Forecasting Corporate Failure: Understanding Statistical and Theoretical Approaches to Bankruptcy Prediction
AIRA Journal, Vol. 29, No. 1
The application of bankruptcy prediction models in litigation to evaluate whether a company was in default, or about to default, at a particular time can be helpful in a wide range of contexts when used appropriately, according to a recent AIRA Journal article authored by Managing Principal Andrew Wong and Konstantin Danilov. In "Forecasting Corporate Failure: Understanding Statistical and Theoretical Approaches to Bankruptcy Prediction" (Vol. 29, No. 1, 2015), the authors describe two categories of bankruptcy prediction models -- statistical and theoretical -- and examine their use in litigation. "Statistical models attempt to identify the most common symptoms exhibited by bankrupt companies, and then use this information to estimate the likelihood that a particular firm will go bankrupt in the future," the authors explain. "Conversely, theoretical models predict bankruptcy by attempting to identify and gauge the factors responsible for the causes of bankruptcy."

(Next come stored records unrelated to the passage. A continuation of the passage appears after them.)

Lemma readRow_parsed rows row : forall i j m hp m' hp',
  swept m hp i j -> parsed rows m hp i j ->
  (forall k, String.get k row = char_at rows i (j + k)) ->
  readRow i j row m hp = Some (m', hp') ->
  parsed rows m' hp' i (j + String.length row).
Proof.
  induction row as [|ch row IH]; simpl; intros i j m hp m' hp' Hs Hp Hrow H.
  - simplify_eq. by rewrite Nat.add_0_r.
  - assert (Hch : char_at rows i j = Some ch).
    { rewrite <- (Nat.add_0_r j) at 1. by rewrite <- Hrow. }
    assert (Hrow' : forall k, String.get k row = char_at rows i (S j + k)).
    { intros k. replace (S j + k)%nat with (j + S k)%nat by lia. by rewrite <- Hrow. }
    replace (j + S (String.length row))%nat with (S j + String.length row)%nat by lia.
    destruct (Ascii.eqb_spec ch "#") as [->|Hne].
    + simpl in H. apply (IH i (S j) m hp); [|by apply parsed_skip; auto|done|done].
      destruct Hs as [Hrows Hcols Hjn Hplaced Hbefore Hinj Hkeys Hsize]. split; try done.
      * intros i' j' c Hc. destruct (Hbefore _ _ _ Hc). split; [done|lia].
      * lia.
    + destruct (addCell _ _ _ _ _) as [[m1 hp1]|] eqn:Ha; simpl in H; [|done].
      destruct (addCell_swept _ _ _ _ _ _ _ Hs Ha) as [Hs1 _].
      apply (IH i (S j) m1 hp1); [done| |done|done].
      destruct (addCell_effect _ _ _ _ _ _ _ Hs Ha) as (Hpos & [KL KC] & Hmono & Hnew & Hk2).
      destruct Hp as [Pc Pch Pa Pr Pk].
      assert (Hnewc : exists x, hp1 !! length hp = Some x /\ cell.char x = ch).
      { apply (KC (length hp) (newCell ch)). by rewrite lookup_app_r, Nat.sub_diag by lia. }
      assert (Hlift : forall p x, hp !! p = Some x ->
        exists x', hp1 !! p = Some x' /\ cell.char x' = cell.char x).
      { intros p x Hx. apply KC. by apply lookup_app_l_Some. }
      split.
      * intros i' j' c Hc. apply Hpos in Hc as [(-> & -> & ->)|[_ Hc]].
        -- destruct Hnewc as (x & Hx & Hxc). exists x. rewrite Hxc. done.
        -- destruct (Pc _ _ _ Hc) as (x & Hx & Hg & Hnx).
           destruct (Hlift _ _ Hx) as (x' & Hx' & Hc'). exists x'. rewrite Hc'. done.
      * intros i' j' ch' Hb Hg Hne'.
        destruct (decide (i' = i /\ j' = j)) as [[-> ->]|Hd].
        -- exists (length hp). apply Hpos. auto.
        -- destruct (Pch i' j' ch') as [c Hc]; [lia|done|done|].
           exists c. apply Hpos. right. split; [lia|done].
      * intros i1 j1 i2 j2 p q H1 H2 Ho.
        apply Hpos in H1 as [(-> & -> & ->)|[Hd1 H1]];
          apply Hpos in H2 as [(-> & -> & ->)|[Hd2 H2]].
        -- unfold orthogonal in Ho. lia.
        -- by apply (Hnew i2 j2 q).
        -- apply (Hnew i1 j1 p); [done|]. unfold orthogonal in *. lia.
        -- apply Hmono. by apply (Pa i1 j1 i2 j2).
      * rewrite Hk2. destruct (CellType.eqb _ _) eqn:Hty; [|done].
        apply plus_letters; [done|]. apply newCell_key.
        by destruct (cell.cellType (newCell ch)).
      * intros c Hc. rewrite Hk2. destruct (CellType.eqb _ _) eqn:Hty.
        -- assert (Hl : lowercase ch).
           { apply newCell_key. by destruct (cell.cellType (newCell ch)). }
           destruct (decide (c = ch)) as [->|Hcc].
           ++ intros _. destruct Hnewc as (x & Hx & Hxc). by exists (length hp), x.
           ++ rewrite contains_plus_other by done. intros Hin.
              destruct (Pk c Hc Hin) as (p & x & Hx & Hxc).
              destruct (Hlift _ _ Hx) as (x' & Hx' & Hc'). exists p, x'. split; congruence.
        -- intros Hin. destruct (Pk c Hc Hin) as (p & x & Hx & Hxc).
           destruct (Hlift _ _ Hx) as (x' & Hx' & Hc'). exists p, x'. split; congruence.
Qed.

Lemma parsed_next_row rows m hp i row :
  rows !! i = Some row -> parsed rows m hp i (String.length row) -> parsed rows m hp (S i) 0.
Proof.
  intros Hrow [Hc Hch Ha Hr Hk]. split; try done.
  intros i' j' ch Hb Hg Hne. apply (Hch i' j' ch); [|done|done].
  destruct (decide (i' = i)) as [->|]; [|lia]. right. split; [done|].
  unfold char_at in Hg. rewrite Hrow in Hg. simpl in Hg.
  clear -Hg. revert j' Hg. induction row as [|a row IH]; intros [|j'] Hg; simpl in *;
    try done; [lia|]. apply IH in Hg. lia.
Qed.

Lemma readRows_parsed all rows : forall i m hp m' hp',
  swept m hp i 0 -> parsed all m hp i 0 ->
  (forall k, rows !! k = all !! (i + k)%nat) ->
  readRows i rows m hp = Some (m', hp') ->
  parsed all m' hp' (i + length rows) 0.
Proof.
  induction rows as [|row rows IH]; simpl; intros i m hp m' hp' Hs Hp Hrows H.
  - simplify_eq. by rewrite Nat.add_0_r.
  - destruct (readRow i 0 row m hp) as [[m1 hp1]|] eqn:Hr; simpl in H; [|done].
    assert (Hrow : all !! i = Some row).
    { rewrite <- (Nat.add_0_r i). by rewrite <- Hrows. }
    destruct (readRow_swept _ _ _ _ _ _ _ Hs Hr) as (Hs1 & _ & _).
    apply swept_next_row in Hs1.
    assert (Hget : forall k, String.get k row = char_at all i (0 + k)).
    { intros k. unfold char_at. by rewrite Hrow. }
    pose proof (readRow_parsed all row i 0%nat m hp m1 hp1 Hs Hp Hget Hr) as Hp1.
    simpl in Hp1. apply (parsed_next_row _ _ _ _ _ Hrow) in Hp1.
    replace (i + S (length rows))%nat with (S i + length rows)%nat by lia.
    apply (IH (S i) m1 hp1); [done|done| |done].
    intros k. replace (S i + k)%nat with (i + S k)%nat by lia. by rewrite <- Hrows.
Qed.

Noting that understanding "the strengths and weaknesses of these approaches is helpful when deciding which particular prediction model to apply in a bankruptcy setting," the authors describe the history of each model, explore their predictive performance and limitations, and examine several case examples. The authors conclude that, because of "differences in rationale, effectiveness, and applicability, each model is uniquely suited" to determine the likelihood that a company will go bankrupt. "As such, the applicability and validity of any approach will always depend on the context and the details of the particular case."